USADA announced today that Carlee Acevedo-Fuller, of Bakersfield, Calif., an athlete in the sport of weightlifting, has accepted a nine-month sanction for an anti-doping rule violation after testing positive for prohibited substances from a supplement. Acevedo-Fuller was selected to submit a sample as a result of being among the top finishers at the USA Weightlifting Juggernaut Summer Showdown.

Acevedo-Fuller was subject to testing because the event was sanctioned by USA Weightlifting, which maintains the Lift Clean Program that works to fight doping at all levels of weightlifting competition, from national to local events, through anti-doping education and testing.

Acevedo-Fuller, 36, tested positive for 1,4‐dimethylpentylamine and higenamine as the result of an in-competition urine sample she provided on June 11, 2017. Higenamine is a Specified Substance in the class of Beta-2 Agonists and prohibited at all times, while 1,4‐dimethylpentylamine (also known as 5-Methyl-2-hexanamine and 1,4-dimethylamylamine) is a Specified Substance in the class of Stimulants and prohibited in-competition under the USADA Protocol for Olympic and Paralympic Movement Testing, the United States Olympic Committee National Anti-Doping Policies, and the International Weightlifting Federation Anti-Doping Rules, all of which have adopted the World Anti-Doping Code (Code) and the World Anti-Doping Agency (WADA) Prohibited List.

During an investigation into the circumstances of the case, Acevedo-Fuller provided USADA with information about the supplement she declared on her doping control form. Acevedo-Fuller explained that she ingested a supplement sample packet, which she received from a trusted source before the competition. USADA confirmed that the sample packet did not list 1,4‐dimethylpentylamine or higenamine. However, the product information online, including the Supplement Facts label, confirmed the presence of prohibited substances in the supplement, and the product was already included on the High Risk List maintained on USADA’s online dietary supplement safety education and awareness resource – Supplement 411 (www.supplement411.org).

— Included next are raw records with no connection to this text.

(* ===== verification/StreamTransfer.v ===== *)
(** A stream from end to end: the send side of one endpoint, a network that
    loses, duplicates and reorders frames, and the receive side of the other. *)

From S2P Require Import Prelude.
From S2P Require Import Varint.
From S2P Require Import Protocol.
From S2P Require Import Frames.
From S2P Require Import FlowControl.
From S2P Require Import FrameSorter.
From S2P Require Import SorterCorrect.
From S2P Require Import SendStream.
From S2P Require Import SendCorrect.
From S2P Require Import ReceiveStream.

Module transfer.
Import protocol wire.

Abbreviation snd_state := (sendStream.sendStream * sendStream.world * sendCorrect.hist)%type.
Abbreviation rcv_state := (receiveStream.receiveStream * receiveStream.world * receiveStream.hist)%type.

(** The bytes sent, as the function the receive side is stated with. *)
Definition content (sent : bytes) (x : Z) : byte := nth (Z.to_nat x) sent 0.

(** A frame the peer parsed from a packet is a frame that was popped: a packet
    carries offset, data and FIN (see [packet_payload_roundtrip]). *)
Inductive transfer : snd_state → rcv_state → Prop :=
| transfer_start x y : sendCorrect.start x → receiveStream.start y → transfer x y
| transfer_send x x' y : transfer x y → sendCorrect.step x x' → transfer x' y
| transfer_local x y y' : transfer x y → receiveStream.local_step y y' → transfer x y'
| transfer_deliver x s w h f g now putBack s' w' : transfer x (s, w, h) → f ∈ sendCorrect.h_popped x.2 → sendCorrect.same_frame f g →
    receiveStream.handleStreamFrame now g putBack (s, w) = (Ok tt, (s', w')) → transfer x (s', w', receiveStream.frame_hist s g h).

Lemma carries_matches sent f : sendCorrect.carries sent f → sorterCorrect.matches (content sent) (sf_Data f) (sf_Offset f).
Proof.
  intros (l1 & l2 & -> & Hl) i b Hb. unfold content. rewrite <- Hl. replace (Z.to_nat (blen l1 + Z.of_nat i)) with (length l1 + i)%nat by (unfold blen; lia).
  rewrite app_nth2_plus, app_nth1 by (by eapply lookup_lt_Some). symmetry. by apply nth_lookup_Some.
Qed.

(** The receive side does not depend on bytes that did not arrive. *)
Lemma sorted_ext Str Str' q frames out handed taken : sorterCorrect.sorted Str q frames out handed taken →
  (∀ f, f ∈ frames → sorterCorrect.matches Str' f.2 f.1) → sorterCorrect.sorted Str' q frames out handed taken.
Proof.
  induction 1 as [|q frames out handed taken data offset cb q' _ IH H0 Hmax Hm He|q frames out handed taken data cb q' _ IH He]; intros Hf.
  - constructor.
  - eapply sorterCorrect.sorted_push; try done; [apply IH; intros f Hin; apply Hf; by right|]. apply (Hf (offset, data)). by left.
  - eapply sorterCorrect.sorted_pop; [by apply IH|done].
Qed.

Lemma good_ext Str Str' y : receiveStream.good_state Str y → (∀ f, f ∈ receiveStream.h_frames y.2 → sorterCorrect.matches Str' f.2 f.1) → receiveStream.good_state Str' y.
Proof.
  destruct y as [[s w] h]. intros [Hg Hw] Hf. split; [|done]. destruct Hg as [[(hd & tk & Hs) ? ? ? ? ? ? ?] ? ? ? ? ? ?].
  split; try done. split; try done. exists hd, tk. by eapply sorted_ext.
Qed.

(** What the receive side knows comes from the send side. *)
Record linked (x : snd_state) (y : rcv_state) : Prop := {
  k_send : sendCorrect.good_state x;
  k_recv : receiveStream.good_state (content (sendCorrect.h_sent x.2)) y;
  k_frames : ∀ f, f ∈ receiveStream.h_frames y.2 → ∃ g, g ∈ sendCorrect.h_popped x.2 ∧ sf_Offset g = f.1 ∧ sf_Data g = f.2;
  k_final : receiveStream.finalOffset y.1.1 ≠ MaxByteCount → ∃ g, g ∈ sendCorrect.h_popped x.2 ∧ sf_Fin g = true ∧
    sf_Offset g + blen (sf_Data g) = receiveStream.finalOffset y.1.1;
}.

Lemma popped_mono x x' f : sendCorrect.step x x' → f ∈ sendCorrect.h_popped x.2 → f ∈ sendCorrect.h_popped x'.2.
Proof. intros Hs Hf. destruct Hs; try done; try (by right); simpl in *; by destruct o. Qed.

Lemma linked_matches x y : linked x y → ∀ f, f ∈ receiveStream.h_frames y.2 → sorterCorrect.matches (content (sendCorrect.h_sent x.2)) f.2 f.1.
Proof.
  intros [Hs _ Hf _] f Hin. destruct (Hf f Hin) as (g & Hg & <- & <-). apply carries_matches.
  apply (sendCorrect.f_carries _ _ _ _ (sendCorrect.g_frames _ _ _ Hs g (or_intror Hg))).
Qed.

Lemma transfer_linked x y : transfer x y → linked x y.
Proof.
  induction 1 as [x y Hx Hy|x x' y _ IH Hs|x y y' _ IH Hs|x s w h f g now cb s' w' _ IH Hf Hsame He].
  - split; [by apply sendCorrect.start_good|by apply receiveStream.rs_start_good|..]; destruct Hy; simpl; [by intros f ?%elem_of_nil|done].
  - assert (Hs' : sendCorrect.good_state x') by (eapply sendCorrect.step_good; [apply IH|done]).
    assert (Hfr : ∀ f, f ∈ receiveStream.h_frames y.2 → ∃ g, g ∈ sendCorrect.h_popped x'.2 ∧ sf_Offset g = f.1 ∧ sf_Data g = f.2).
    { intros f Hin. destruct (k_frames _ _ IH f Hin) as (g & ? & ?). exists g. split; [by eapply popped_mono|done]. }
    split; [done| |done|].
    + eapply good_ext; [apply IH|]. intros f Hin. destruct (Hfr f Hin) as (g & Hg & <- & <-). apply carries_matches.
      apply (sendCorrect.f_carries _ _ _ _ (sendCorrect.g_frames _ _ _ Hs' g (or_intror Hg))).
    + intros Hne. destruct (k_final _ _ IH Hne) as (g & ? & ?). exists g. split; [by eapply popped_mono|done].
  - destruct IH as [H1 H2 H3 H4]. destruct (receiveStream.local_step_good _ _ _ H2 Hs) as (Hg & E1 & E2). split; [done|done|by rewrite E2|by rewrite E1].
  - destruct IH as [H1 [Hg Hw] H3 H4]. simpl in *. destruct Hsame as (E1 & E2 & E3 & E4).
    pose proof (sendCorrect.g_frames _ _ _ H1 f (or_intror Hf)) as Hok. destruct (sendCorrect.carries_bounds _ _ (sendCorrect.f_carries _ _ _ _ Hok)) as [Hb1 Hb2].
    destruct (sendCorrect.g_fc _ _ _ H1) as [_ Hfc]. rewrite (sendCorrect.g_off _ _ _ H1) in Hfc.
    destruct (receiveStream.frame_ok (content (sendCorrect.h_sent x.2)) _ _ _ _ _ _ _ _ _ _ Hg Hw ltac:(rewrite E2; lia) ltac:(rewrite E2, E3; lia)
      ltac:(rewrite E2, E3; apply carries_matches, Hok) He) as (Hg' & Hw' & Hfin). simpl in *. split; simpl; try done.
    + intros f0 Hin. unfold receiveStream.frame_hist in Hin. simpl in Hin. destruct (bool_decide _); [by apply H3|].
      apply elem_of_cons in Hin as [->|Hin]; [|by apply H3]. exists f. by rewrite E2, E3.
    + rewrite Hfin. destruct (sf_Fin g) eqn:EF; [|done]. intros _. exists f. rewrite E2, E3. by split_and!.
Qed.

(** The bytes read are the first bytes sent. *)
Lemma out_prefix x s w h : linked x (s, w, h) → ∃ rest, sendCorrect.h_sent x.2 = receiveStream.h_out h ++ rest.
Proof.
  intros Hl. pose proof Hl as [Hs [Hg _] Hfr _]. simpl in *. pose proof (receiveStream.g_core _ _ _ _ _ _ Hg) as Hc.
  set (out := receiveStream.h_out h) in *. set (sent := sendCorrect.h_sent x.2) in *.
  assert (Hlen : blen out ≤ blen sent).
  { destruct (Z.lt_ge_cases 0 (blen out)) as [Hp|]; [|pose proof (blen_nonneg sent); lia].
    destruct (receiveStream.taken_received _ _ _ _ (blen out - 1) Hc) as (f & Hin & Hf).
    { rewrite blen_app. pose proof (blen_nonneg (receiveStream.rest s)). lia. }
    destruct (Hfr f Hin) as (g & Hpop & E1 & E2). rewrite <- E1, <- E2 in Hf.
    pose proof (sendCorrect.g_frames _ _ _ Hs g (or_intror Hpop)) as Hok. destruct (sendCorrect.carries_bounds _ _ (sendCorrect.f_carries _ _ _ _ Hok)).
    unfold sent. lia. }
  exists (drop (length out) sent). rewrite <- (take_drop (length out) sent) at 1. f_equal.
  destruct (receiveStream.c_sorted _ _ _ _ Hc) as (? & ? & Hso). destruct (sorterCorrect.sorted_inv _ _ _ _ _ _ Hso) as (_ & Hm & _).
  apply list_eq. intros i. destruct (out !! i) as [b|] eqn:Hb.
  - pose proof (lookup_lt_Some _ _ _ Hb). rewrite lookup_take_lt by lia.
    assert (b = content sent (Z.of_nat i)) as -> by (apply (Hm i); by apply lookup_app_l_Some). unfold content. rewrite Nat2Z.id.
    destruct (lookup_lt_is_Some_2 sent i) as [c Hcc]; [unfold blen in Hlen; lia|]. rewrite Hcc. f_equal. symmetry. by apply nth_lookup_Some.
  - apply lookup_ge_None in Hb. rewrite lookup_take_ge by lia. done.
Qed.

(** C3: a stream arrives as it was written.  Whatever the network does to the packets and however reads and
    writes interleave, the bytes returned by [Read] are the first bytes of those
    accepted by [Write], and [Read] reports the end of the
    stream only after [Close], when all of them were returned. *)
Theorem stream_transferred x s w h : transfer x (s, w, h) →
  (∃ rest, sendCorrect.h_accepted x.2 ++ default [] (sendCorrect.h_blocked x.2) = receiveStream.h_out h ++ rest) ∧
  (receiveStream.finRead s = true →
     receiveStream.h_out h = sendCorrect.h_accepted x.2 ++ default [] (sendCorrect.h_blocked x.2) ∧ sendStream.finishedWriting x.1.1 = true).
Proof.
  intros Hl%transfer_linked. pose proof Hl as [Hs [Hg _] Hfr Hfin]. simpl in *.
  destruct (sendCorrect.sent_accepted _ _ _ Hs) as (more & Hacc & Hmore).
  destruct (out_prefix _ _ _ _ Hl) as (rest & Hrest). split.
  { exists (rest ++ more). by rewrite Hacc, Hrest, app_assoc. }
  intros HF. destruct (receiveStream.g_eof _ _ _ _ _ _ Hg HF) as [Hne Hlen].
  destruct (receiveStream.g_done _ _ _ _ _ _ Hg) as [|(_ & Hknown & _)]; [done|].
  destruct (Hfin Hknown) as (f & Hf & Hff & Hfl). destruct (sendCorrect.f_fin _ _ _ _ (sendCorrect.g_frames _ _ _ Hs f (or_intror Hf)) Hff) as [Hsent Hend].
  destruct (sendCorrect.g_fin _ _ _ Hs Hsent) as (Hw & Hn & Hd). split; [|done]. rewrite Hacc, (Hmore Hn Hd), app_nil_r, Hrest.
  assert (Hr : blen rest = 0) by (rewrite Hrest, blen_app in Hend; lia). destruct rest; [by rewrite app_nil_r|]. rewrite blen_cons in Hr.
  pose proof (blen_nonneg rest). lia.
Qed.

(** The frame of the example of the send side, delivered twice, is read. *)
Definition ex_got : receiveStream.receiveStream * receiveStream.world :=
  (receiveStream.handleStreamFrame 0 sendCorrect.ex_frame None
    (receiveStream.handleStreamFrame 0 sendCorrect.ex_frame None receiveStream.ex_new).2).2.
Definition ex_read : receiveStream.receiveStream * receiveStream.world := (receiveStream.Read (λ _, 0) 10 ex_got).2.

Lemma transfer_send_rtc x x' y : transfer x y → rtc sendCorrect.step x x' → transfer x' y.
Proof. intros H Hs. induction Hs; [done|]. apply IHHs. by eapply transfer_send. Qed.

Lemma ex_transfer : transfer (sendCorrect.ex_popped.1, sendCorrect.ex_popped.2,
    sendCorrect.mkHist [sendCorrect.ex_frame] [] [sendCorrect.ex_frame] [1; 2; 3] [1; 2; 3] None)
  (ex_read.1, ex_read.2, receiveStream.mkHist [(0, [1; 2; 3]); (0, [1; 2; 3])] [1; 2; 3] None 0).
Proof.
  destruct sendCorrect.ex_run_popped as (x0 & Hx0 & Hsteps). set (x := (_, _, sendCorrect.mkHist _ _ _ _ _ _)) in *.
  set (y0 := (receiveStream.ex_new.1, receiveStream.ex_new.2, receiveStream.mkHist [] [] None 0)).
  assert (H0 : transfer x y0).
  { eapply transfer_send_rtc; [|done]. apply transfer_start; [done|].
    by apply (receiveStream.start_new 4 receiveStream.ex_fc (receiveStream.mkWorld (flowcontrol.NewConnectionFlowController 100 100 (Some (λ _, true))) [] [])). }
  set (s1 := (receiveStream.handleStreamFrame 0 sendCorrect.ex_frame None receiveStream.ex_new).2).
  assert (H1 : transfer x (s1.1, s1.2, receiveStream.mkHist [(0, [1; 2; 3])] [] None 0)).
  { refine (transfer_deliver x _ _ _ sendCorrect.ex_frame sendCorrect.ex_frame 0 None s1.1 s1.2 H0 _ _ _);
      [apply elem_of_cons; by left|done|vm_compute; reflexivity]. }
  assert (H2 : transfer x (ex_got.1, ex_got.2, receiveStream.mkHist [(0, [1; 2; 3]); (0, [1; 2; 3])] [] None 0)).
  { refine (transfer_deliver x _ _ _ sendCorrect.ex_frame sendCorrect.ex_frame 0 None ex_got.1 ex_got.2 H1 _ _ _);
      [apply elem_of_cons; by left|done|vm_compute; reflexivity]. }
  eapply transfer_local; [exact H2|].
  refine (receiveStream.step_read ex_got.1 ex_got.2 _ (λ _, 0) 10 (receiveStream.Done true [1; 2; 3] (Some receiveStream.ReadEOF)) ex_read.1 ex_read.2 _ _ _);
    [done|done|vm_compute; reflexivity].
Qed.

Lemma stream_transferred_witness : receiveStream.finRead ex_read.1 = true ∧ [1; 2; 3] = [1; 2; 3] ++ default [] None.
Proof.
  assert (HF : receiveStream.finRead ex_read.1 = true) by (vm_compute; reflexivity). split; [exact HF|].
  apply (stream_transferred _ _ _ _ ex_transfer). exact HF.
Defined.
End transfer.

While all athletes have access to resources like Supplement 411 and the High Risk List, USADA determined that Acevedo-Fuller’s perceived level of risk and subsequent level of care in relation to supplements was reduced due to never having been in the Registered Testing Pool or having received formal anti-doping education.

Acevedo-Fuller’s nine-month period of ineligibility began on June 11, 2017, the date her positive sample was collected. In addition, Acevedo-Fuller has been disqualified from all competitive results obtained on and subsequent to June 11, 2017, including forfeiture of any medals, points and prizes.

In an effort to aid athletes, as well as all support team members such as parents and coaches, in understanding the rules applicable to them, USADA provides comprehensive instruction on its website on the testing process and prohibited substances, how to obtain permission to use a necessary medication, and the risks and dangers of taking supplements as well as performance-enhancing and recreational drugs. In addition, USADA manages a drug reference hotline, Global Drug Reference Online (www.GlobalDRO.com), conducts educational sessions with National Governing Bodies and their athletes, and proactively distributes a multitude of educational materials, such as the Prohibited List, easy-reference wallet cards, periodic newsletters, and protocol and policy reference documentation.

USADA is responsible for the testing and results management process for athletes in the U.S. Olympic and Paralympic Movement, and is equally dedicated to preserving the integrity of sport through research initiatives and educational programs.